Minutos después que Carabineros lo retira del lugar y lo conduce al hospital regional, ante la demora de la ambulancia solicitada con urgencia, me dirijo a la portería del Arzobispado para hacerme cargo de su chaqueta. Descubro de inmediato sus documentos. Y leo en su carné de identidad: Sebastián Acevedo Becerra, 52 años, obrero. Efectivamente, Sebastián tiene dos hijos detenidos por la CNI, María Candelaria y Galo Fernando.
Sebastián llega al hospital regional de Concepción como a las tres y media de la tarde.
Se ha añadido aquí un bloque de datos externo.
(** * AI-Car-Catalog-DB: the extraction pipeline, its progress tracker and the
    catalog store, embedded in Rocq.

    Sources: [App.tsx] (the orchestrator: [handleFileChange],
    [handleExtractData], [handleUrlSubmit], [handleSelectCatalog]),
    [services/geminiService.ts] ([generateSummary]),
    [services/webScraperService.ts] ([fetchWebPageContent]), the IndexedDB
    store [db.ts] and the Firestore store that [App.tsx] imports as [./db].

    JavaScript strings are lists of UTF-16 code units ([jsstr]); the Japanese
    messages of the source are written out as code units, with the text in the
    comment above each. The external capabilities (the AI model, the PDF
    renderer, the web proxy, blob storage, the id generators of the stores)
    are the fields of a record [Env], so every theorem holds for all of them. *)

From Stdlib Require Import ZArith List Lia.
From stdpp Require Import base list gmap sorting.
Import ListNotations.
Open Scope Z_scope.

(* ------------------------------------------------------------------ *)
(** ** JavaScript strings *)

Abbreviation jsstr := (list Z).

(** Truthiness of a string: the empty string is falsy, every other string
    truthy. *)
Definition truthy (s : jsstr) : bool :=
  match s with [] => false | _ => true end.

(** The code units [String.prototype.trim] removes: WhiteSpace and
    LineTerminator of ECMA-262 (TAB, LF, VT, FF, CR, SP, NBSP, U+1680,
    U+2000..U+200A, LS, PS, U+202F, U+205F, U+3000, BOM). *)
Definition is_js_space (c : Z) : bool :=
  (c =? 9) || (c =? 10) || (c =? 11) || (c =? 12) || (c =? 13) || (c =? 32)
  || (c =? 160) || (c =? 5760) || ((8192 <=? c) && (c <=? 8202))
  || (c =? 8232) || (c =? 8233) || (c =? 8239) || (c =? 8287)
  || (c =? 12288) || (c =? 65279).

Fixpoint drop_leading_space (s : jsstr) : jsstr :=
  match s with
  | [] => []
  | c :: r => if is_js_space c then drop_leading_space r else s
  end.

(** [String.prototype.trim]. *)
Definition trim (s : jsstr) : jsstr :=
  rev (drop_leading_space (rev (drop_leading_space s))).

(** [String.prototype.includes]. *)
Fixpoint starts_with (pre s : jsstr) : bool :=
  match pre, s with
  | [], _ => true
  | p :: pr, c :: r => (p =? c) && starts_with pr r
  | _ :: _, [] => false
  end.

Fixpoint includes (s pat : jsstr) : bool :=
  starts_with pat s || match s with [] => false | _ :: r => includes r pat end.

(** [Array.prototype.join('\n')]. *)
Definition join_nl (l : list jsstr) : jsstr :=
  match l with
  | [] => []
  | x :: r => x ++ concat (map (fun s => 10 :: s) r)
  end.

(** Decimal rendering of a (non-negative, integral) number, as in a template
    literal [`${n}`]. *)
Fixpoint digits_aux (fuel : nat) (n : Z) (acc : jsstr) : jsstr :=
  match fuel with
  | O => acc
  | S f =>
      let acc' := (48 + n mod 10) :: acc in
      if n <? 10 then acc' else digits_aux f (n / 10) acc'
  end.

Definition number_to_string (n : Z) : jsstr :=
  if n <? 0 then 45 :: digits_aux 40 (- n) [] else digits_aux 40 n [].

(** Messages of the source. *)

(** [PDFから画像が抽出できませんでした。] *)
Definition msg_no_images : jsstr :=
  [80; 68; 70; 12363; 12425; 30011; 20687; 12364; 25277; 20986; 12391; 12365; 12414; 12379; 12435; 12391; 12375; 12383; 12290].
(** [AIによるテキスト抽出中に不明なエラーが発生しました。] *)
Definition msg_text_unknown : jsstr :=
  [65; 73; 12395; 12424; 12427; 12486; 12461; 12473; 12488; 25277; 20986; 20013; 12395; 19981; 26126; 12394; 12456; 12521; 12540; 12364; 30330; 29983; 12375; 12414; 12375; 12383; 12290].
(** [AIによる構造化データ抽出中に不明なエラーが発生しました。] *)
Definition msg_json_unknown : jsstr :=
  [65; 73; 12395; 12424; 12427; 27083; 36896; 21270; 12487; 12540; 12479; 25277; 20986; 20013; 12395; 19981; 26126; 12394; 12456; 12521; 12540; 12364; 30330; 29983; 12375; 12414; 12375; 12383; 12290].
(** [データ抽出中に予期せぬエラーが発生しました。] *)
Definition msg_extract_unexpected : jsstr :=
  [12487; 12540; 12479; 25277; 20986; 20013; 12395; 20104; 26399; 12379; 12396; 12456; 12521; 12540; 12364; 30330; 29983; 12375; 12414; 12375; 12383; 12290].
(** [AIはカタログから有効なデータを抽出できませんでした。] *)
Definition msg_nothing_extracted : jsstr :=
  [65; 73; 12399; 12459; 12479; 12525; 12464; 12363; 12425; 26377; 21177; 12394; 12487; 12540; 12479; 12434; 25277; 20986; 12391; 12365; 12414; 12379; 12435; 12391; 12375; 12383; 12290].
(** [データベースへの保存に失敗しました。] *)
Definition msg_db_save_failed : jsstr :=
  [12487; 12540; 12479; 12505; 12540; 12473; 12408; 12398; 20445; 23384; 12395; 22833; 25943; 12375; 12414; 12375; 12383; 12290].
(** [URLからのデータ取得中にエラーが発生しました。] *)
Definition msg_url_failed : jsstr :=
  [85; 82; 76; 12363; 12425; 12398; 12487; 12540; 12479; 21462; 24471; 20013; 12395; 12456; 12521; 12540; 12364; 30330; 29983; 12375; 12414; 12375; 12383; 12290].
(** [要約対象のテキストがありません。] *)
Definition msg_no_summary_text : jsstr :=
  [35201; 32004; 23550; 35937; 12398; 12486; 12461; 12473; 12488; 12364; 12354; 12426; 12414; 12379; 12435; 12290].
(** [無効なURLです。正しいURLを入力してください。] *)
Definition msg_invalid_url : jsstr :=
  [28961; 21177; 12394; 85; 82; 76; 12391; 12377; 12290; 27491; 12375; 12356; 85; 82; 76; 12434; 20837; 21147; 12375; 12390; 12367; 12384; 12373; 12356; 12290].
(** [Webページの取得に失敗しました: ] *)
Definition msg_fetch_failed_prefix : jsstr :=
  [87; 101; 98; 12506; 12540; 12472; 12398; 21462; 24471; 12395; 22833; 25943; 12375; 12414; 12375; 12383; 58; 32].
(** [Webページの取得中に不明なエラーが発生しました。] *)
Definition msg_fetch_unknown : jsstr :=
  [87; 101; 98; 12506; 12540; 12472; 12398; 21462; 24471; 20013; 12395; 19981; 26126; 12394; 12456; 12521; 12540; 12364; 30330; 29983; 12375; 12414; 12375; 12383; 12290].
(** [HTTPエラー: ] *)
Definition msg_http_error_prefix : jsstr :=
  [72; 84; 84; 80; 12456; 12521; 12540; 58; 32].
(** [catalog-], the prefix of the Firestore catalog id. *)
Definition str_catalog_prefix : jsstr :=
  [99; 97; 116; 97; 108; 111; 103; 45].
(** [URL] *)
Definition str_URL : jsstr := [85; 82; 76].
(** The [TypeError] message of the [URL] constructor on an unparsable
    string (V8): [Failed to construct 'URL': Invalid URL]. *)
Definition msg_url_typeerror : jsstr :=
  [70; 97; 105; 108; 101; 100; 32; 116; 111; 32; 99; 111; 110; 115; 116; 114; 117; 99; 116; 32; 39; 85; 82; 76; 39; 58; 32; 73; 110; 118; 97; 108; 105; 100; 32; 85; 82; 76].
(** Firestore's [updateDoc] rejection on a missing document:
    [No document to update]. *)
Definition msg_no_document : jsstr :=
  [78; 111; 32; 100; 111; 99; 117; 109; 101; 110; 116; 32; 116; 111; 32; 117; 112; 100; 97; 116; 101].

(* ------------------------------------------------------------------ *)
(** ** Exceptions and results *)

(** A thrown value: an [Error] (or subclass other than [TypeError]), a
    [TypeError], or a thrown value that is not an [Error] at all. *)
Inductive Exn :=
| ErrorE (message : jsstr)
| TypeErrorE (message : jsstr)
| NonErrorThrow.

(** A settled promise: fulfilled with a value or rejected with a reason. *)
Inductive result (A : Type) :=
| Ok (v : A)
| Throw (e : Exn).
Arguments Ok {A} v.
Arguments Throw {A} e.

(** [e instanceof Error ? e.message : dflt]. *)
Definition reasonMessage (e : Exn) (dflt : jsstr) : jsstr :=
  match e with
  | ErrorE m | TypeErrorE m => m
  | NonErrorThrow => dflt
  end.

(* ------------------------------------------------------------------ *)
(** ** Data model ([types.ts]) *)

(** [CarSpecification]; [id] is renamed [carId] because [CatalogRecord]
    has an [id] too. [price] is an integral number of yen. *)
Record CarSpecification := mkCarSpecification {
  carId : jsstr;
  manufacturer : option jsstr;
  modelName : option jsstr;
  grade : option jsstr;
  price : option Z;
  issueDate : option jsstr;
  engineType : option jsstr;
  displacement : option jsstr;
  maxPower : option jsstr;
  maxTorque : option jsstr;
  fuelEconomy : option jsstr;
  options : option (list jsstr)
}.

(** [Omit<CatalogRecord, 'id'>]: the fields of a catalog record other than
    its identifier; also the content of a Firestore document. [createdAt] is
    the [Date] (a Firestore [Timestamp] in the document) in milliseconds;
    [summary] and [images] are the optional fields ([None] = key absent). *)
Record CatalogData := mkCatalogData {
  fileName : jsstr;
  createdAt : Z;
  extractedData : list CarSpecification;
  rawJson : jsstr;
  rawText : jsstr;
  summary : option jsstr;
  images : option (list jsstr)
}.

(** [CatalogRecord] = [{ ...data, id }]. The Firestore store that the
    application imports uses document ids (strings) as identifiers. *)
Record CatalogRecord := mkCatalogRecord {
  id : jsstr;
  body : CatalogData
}.

Definition with_summary (d : CatalogData) (s : option jsstr) : CatalogData :=
  mkCatalogData (fileName d) (createdAt d) (extractedData d) (rawJson d)
    (rawText d) s (images d).

Definition with_images (d : CatalogData) (i : option (list jsstr)) : CatalogData :=
  mkCatalogData (fileName d) (createdAt d) (extractedData d) (rawJson d)
    (rawText d) (summary d) i.

(** The Progress Tracker ([ProgressStep], [ProgressState] of [App.tsx]).
    A JS [Set] is a list without duplicates in insertion order. *)
Inductive ProgressStep :=
| idle | reading | converting | extractingText | extractingJson
| saving | done | error.

#[global] Instance ProgressStep_eq_dec : EqDecision ProgressStep.
Proof. solve_decision. Defined.

Record ProgressState := mkProgressState {
  step : ProgressStep;
  errorMsg : option jsstr;
  completedSteps : list ProgressStep
}.

(** [Set.prototype.add]. *)
Definition set_add (s : list ProgressStep) (x : ProgressStep) : list ProgressStep :=
  if decide (x ∈ s) then s else s ++ [x].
Algunos testigos privilegiados de las horas que siguen, el médico Juan Zuchel y el sacerdote Raúl Cohen, cuentan detalles de esos momentos. ¿Qué les dice Sebastián? Que él no ha querido quemarse, ni menos matarse. Solo ha querido hacer un gesto de presión para que se le dijera dónde estaban sus hijos y en qué condiciones los tenían. Se había propuesto darle un plazo a la Intendencia, hasta el día siguiente a las seis de la tarde, para que se le diera alguna información segura, permitiéndole visitar a sus hijos. Dice: “Si mis hijos son culpables, que lo demuestren en un juicio justo; si no, que me los entreguen”.
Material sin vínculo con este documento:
(** X18. A script that works through the client, never calls a returned
    function twice and never draws the same key twice, runs without an
    exception, drives the preload API exactly as the same script without
    the client would, and keeps in [eventUnsubscribers] the functions of
    the live listeners, in order.  After [removeAllEventListeners] the
    renderer holds no listener, the hub's count for the page is 0 for every
    event type, and an event of the provider is not sent to the page. *)
Theorem remove_all_event_listeners_leaves_none
    (c : RecallSdkConfig) (pre : list Op) (self : WebContents) (ops : list ClientOp)
    (K : RecallSdkEventType) (d : Payload) :
  forallb (fun op => negb (isSubscribeFrom (wc_id self) op)) pre = true ->
  clientScriptOk 0 [] [] ops = true ->
  exists s,
    clientRun self ops (loadedClient true (run pre (boot c))) = inr s /\
    cp_page s = pageRun self (asPageOp <$> ops) (loadedPage (run pre (boot c))) /\
    EventUnsubscribers.values (eventUnsubscribers (cp_client s)) =
      (fun x => x.1.1) <$> liveAfter 0 [] (asPageOp <$> ops) /\
    let s' := Client.removeAllEventListeners self s in
    registered (page_renderer (cp_page s')) = [] /\
    refcount K (wc_id self) (page_world (cp_page s')) = 0 /\
    sendsTo (wc_id self) (effects (emitSdkEvent K d (page_world (cp_page s')))) = [].
Proof.
  intros Hpre Hok.
  destruct (ClientInv_run self ops _ _ _ _ _ (ClientInv_loaded self c pre Hpre) Hok)
    as (s & Hs & Hp & HC).
  exists s. split; [done|]. split; [done|].
  split; [by rewrite (ci_map _ _ _ _ _ _ HC), values_asEntry|].
  destruct (ClientInv_remove_all _ _ _ _ _ _ HC) as [called' HP].
  cbv zeta. split; [by rewrite (pi_registered _ _ _ _ _ HP)|].
  assert (Hz : refcount K (wc_id self)
                 (page_world (cp_page (Client.removeAllEventListeners self s))) = 0)
    by by rewrite (pi_count _ _ _ _ _ HP).
  split; [done|].
  rewrite emitSdkEvent_sendsTo by apply HP. rewrite Hz. done.
Qed.
Lemma slice_length {A} (l : list A) a b :
  0 <= a -> 0 <= b ->
  Z.of_nat (List.length (slice l a (b + a))) <= b
  /\ (List.length (slice l a (b + a)) <= List.length l)%nat.
Proof.
  intros Ha Hb. unfold slice, clamp_index.
  destruct (Z.ltb_spec a 0), (Z.ltb_spec (b + a) 0); try lia.
  rewrite length_firstn, length_skipn. lia.
Qed.

(** With [skip = 1] the slice does not look at the first post. *)
Lemma slice_skips_first {A} (p q : A) (l : list A) b :
  slice (p :: l) 1 b = slice (q :: l) 1 b.
Proof.
  unfold slice, clamp_index. cbn [List.length].
  change (1 <? 0) with false. cbv iota.
  replace (Z.to_nat (Z.min 1 (Z.of_nat (S (List.length l))))) with 1%nat
    by lia.
  reflexivity.
Qed.

Section BlogFacts.

Variable post : Type.
Variable total_payout : post -> Q.

Local Abbreviation wins r p := (Qle_bool r (total_payout p)).

Lemma count_bounds r (l : list post) : forall acc,
  acc <= fold_left (fun w p => if wins r p then w + 1 else w) l acc
      <= acc + Z.of_nat (List.length l).
Proof.
  induction l as [|x l IH]; intro acc; cbn [fold_left List.length]; [lia|].
  destruct (wins r x).
  - specialize (IH (acc + 1)). lia.
  - specialize (IH acc). lia.
Qed.



(** X10. With [skip >= 0] and [max_posts >= 0], [number_of_winning_posts]
    looks at no more than [max_posts] posts and no more than the blog
    holds, and counts between none and all of them as winners. *)
Theorem winning_posts_bounds blog skip payout_requirement max_posts :
  0 <= skip -> 0 <= max_posts ->
  let r := number_of_winning_posts post total_payout blog skip
             payout_requirement max_posts in
  0 <= fst r <= snd r
  /\ snd r <= max_posts
  /\ snd r <= Z.of_nat (List.length blog).
Proof.
  intros Hs Hm. cbn [number_of_winning_posts fst snd].
  unfold number_of_winning_posts. cbn [fst snd].
  pose proof (slice_length blog skip max_posts Hs Hm) as [H1 H2].
  pose proof (count_bounds payout_requirement
                (slice blog skip (max_posts + skip)) 0) as H3.
  lia.
Qed.

(** X11. With the default [skip = 1] the first post of the blog is left
    out: neither the count of winners nor the average payout depends on
    it. *)
Theorem first_post_is_skipped p q blog payout_requirement max_posts :
  number_of_winning_posts post total_payout (p :: blog) 1
    payout_requirement max_posts
  = number_of_winning_posts post total_payout (q :: blog) 1
      payout_requirement max_posts
  /\ avg_payout_per_post post total_payout (p :: blog) 1 max_posts
     = avg_payout_per_post post total_payout (q :: blog) 1 max_posts.
Proof.
  unfold number_of_winning_posts, avg_payout_per_post.
  now rewrite (slice_skips_first p q).
Qed.


End BlogFacts.

Lemma winning_posts_bounds_witness :
  let r := number_of_winning_posts Q (fun p => p)
             [500%Q; 100%Q; 400%Q; 350%Q] 1 300%Q 2 in
  0 <= fst r <= snd r /\ snd r <= 2 /\ snd r <= 4.
Proof.
  apply (winning_posts_bounds Q (fun p => p)
           [500%Q; 100%Q; 400%Q; 350%Q] 1 300%Q 2); lia.
Defined.


End AccountFacts.

Module DateFacts.
Import Py Account.

Lemma in_open_interval_spec s e ts :
  in_open_interval s e ts = true <-> (s < ts /\ ts < e)%Q.
Proof.
  unfold in_open_interval.
  destruct (Qlt_le_dec ts e), (Qlt_le_dec s ts); split;
    try tauto; try discriminate; intros [H1 H2]; lra.
Qed.

Section Dated.

Variable timestamp : string -> option Q.
Variable now : Q.

(** Whether [filter_by_date] keeps an item that carries its own time. *)
Local Abbreviation kept s e :=
  (fun item => match own_time timestamp item with
               | Some ts => in_open_interval s e ts
               | None => false
               end).

Lemma filter_items_own s e items : forall item_time,
  Forall (fun item => own_time timestamp item <> None) items ->
  filter_items timestamp s e item_time items
  = inr (List.filter (kept s e) items).
Proof.
  induction items as [|item rest IH]; intros item_time H; [reflexivity|].
  inversion H as [|? ? Hitem Hrest]; subst.
  cbn [filter_items List.filter]. unfold own_time in *.
  assert (item_time_of item item_time = item_time_of item None) as ->.
  { unfold item_time_of in *.
    destruct (Ticker.in_list "time" (map fst item)); [reflexivity|].
    destruct (Ticker.in_list "timestamp" (map fst item)); [reflexivity|].
    now contradiction Hitem. }
  destruct (item_time_of item None) as [t|]; [|now contradiction Hitem].
  destruct (timestamp t) as [ts|]; [|now contradiction Hitem].
  now rewrite (IH (Some t) Hrest).
Qed.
Con esta disposición se ha plantado aquel viernes, a las tres de la tarde, frente a la inmensa cruz que, ante las puertas de la catedral, había sido levantada como signo de reconciliación. Sin embargo, una patrulla de carabineros que se acerca al lugar, conmina a Sebastián a que salga de allí. Les dice Sebastián: “Miren, no se atrevan a cruzar hasta aquí, porque si lo hacen, me enciendo”. Y exhibe en su mano derecha un encendedor que acerca amenazante a su cuerpo ya empapado con bencina y parafina. Y explica Sebastián: “El oficial no me creyó. Parece que a los uniformados les cuesta creer en la palabra de los civiles. No me creyó. Avanzó hacia mí y yo me encendí”.
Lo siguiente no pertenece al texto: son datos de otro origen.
Lemma UpdateProduct_handler_status_witness :
  handlers.Status (handlers.UpdateProduct "id9" (Ok (samples.only_price (S754_zero false)))
            (samples.env0, samples.table_of [samples.widget true])).2 = 404 ∧
  handlers.Status (handlers.UpdateProduct "id1" (Ok (samples.only_price (S754_zero false)))
            (samples.env0, samples.table_of [samples.widget true])).2 = 400.
Proof.
  split.
  - destruct (UpdateProduct_handler_status samples.env0
                (samples.table_of [samples.widget true]) "id9"
                (samples.only_price (S754_zero false))) as (_ & _ & _ & _ & Hmissing);
      [discriminate|].
    apply Hmissing; [by intros n|reflexivity].
  - reflexivity.
Defined.

Lemma binding_tags_are_stricter_than_validateCreateRequest_witness :
  validateCreateRequest more_samples.out_of_stock_request = None ∧
  binding.accepts more_samples.out_of_stock_request = false.
Proof.
  split; [reflexivity|].
  destruct (binding.accepts more_samples.out_of_stock_request) eqn:Haccepts; [|done].
  apply binding_tags_are_stricter_than_validateCreateRequest in Haccepts
    as (_ & Hstock & _).
  by destruct Hstock.
Defined.

Lemma binding_accepts_validates req :
  binding.accepts req = true → validateCreateRequest req = None.
Proof.
  rewrite validateCreateRequest_passes. unfold binding.accepts.
  unfold binding.required_string, binding.required_int, binding.gte0.
  rewrite !andb_true_iff, !negb_true_iff, !bool_decide_eq_false, Z.eqb_neq, Z.leb_le.
  destruct (CreateProductRequest.Price req) as [[]|[]| |[] m e];
    cbv [binding.required_float64 binding.gt0 float64_le0 SFltb SFleb SFcompare];
    intuition congruence.
Qed.
(** The scenario script in [scripts/orders.py], read with the head of
    [gather_script_metadata]. *)
Lemma index_description_of_written_script_witness :
  map_result
    (fun text =>
       ScriptsIndex.extract_docstring_or_header
         (ScriptsIndex.read_file_head
            [("scripts", Dir [("orders.py", File text)])]
            ["scripts"; "orders.py"] 4096))
    (generate_script_content "orders" "yourcmd" "https://example.com/api"
       "/example"
       [mkParamSpec "status" "str" false (Some "open");
        mkParamSpec "limit" "int" false (Some "25")] None true)
  = Ok (join nl (strip (description_line None ("orders" ++ " script") ++ ".")
                   :: SCRIPT_CONVENTIONS)).
Proof.
  destruct (generate_script_content "orders" "yourcmd" "https://example.com/api"
              "/example"
              [mkParamSpec "status" "str" false (Some "open");
               mkParamSpec "limit" "int" false (Some "25")] None true)
    as [text | e] eqn:Hrender; [| vm_compute in Hrender; discriminate].
  simpl map_result. f_equal.
  apply (index_description_of_written_script "orders" "yourcmd"
           "https://example.com/api" "/example"
           [mkParamSpec "status" "str" false (Some "open");
            mkParamSpec "limit" "int" false (Some "25")] None true text);
    first [exact Hrender | reflexivity | vm_compute; lia].
Defined.

(** ** The description is never empty *)

Lemma rstrip_fixed_suffix (f : ascii -> bool) (c : ascii) (r : string) :
  rstrip_by f (String c r) = String c r -> r <> EmptyString ->
  rstrip_by f r = r.
Proof.
  rewrite rstrip_by_cons. intros H Hr.
  destruct (rstrip_by f r) as [| d r'] eqn:E.
  - destruct (f c); [discriminate |]. injection H as <-. contradiction.
  - now injection H as <-.
Qed.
En medio de esas horas de angustia, aparece en el hospital su hija María Candelaria. La CNI la ha dejado en libertad, pero solo por unos días, porque volverá a detenerla. Le dicen a Sebastián que está su hija y que le permiten hablar con ella por citófono. “No lo creo. Quiero verla”, exige Sebastián. Entre todos convencemos a la hija que no lo haga, que evite un impacto emocional tan tremendo. Finalmente hablan por citófono. “María ¿eres tú?” Sí, papá, soy yo. “¿Cómo sé yo que eres tú y que no me están engañando?” Papá, si soy yo. “Te voy a poner una prueba. ¿Cómo te decía yo cuando eras chica?” Mi sargento Candelaria, papá. “Entonces eres tú, eres mi hija”. Sigue una conversación muy hermosa. Sebastián le pide perdón a su hija por lo que ha hecho, y le pide que lo entienda. Le da consejos muy hermosos acerca del cuidado de su hijo, el nieto tan querido. Ese día, esa noche, nos quedamos todos en vigilia. En agonía. A la espera de lo inminente. La vida de Sebastián no cruzará de la noche al día. Fallece un cuarto para las doce de esa misma noche y ha permanecido lúcido hasta poco antes de morir. Minutos antes de aquel sábado, todo está consumado. Me encuentro con Raúl, el sacerdote capellán del hospital. Me abraza conmovido y me dice: “Era como ver morir a Cristo”. Sí, le digo, y en un viernes, a las tres.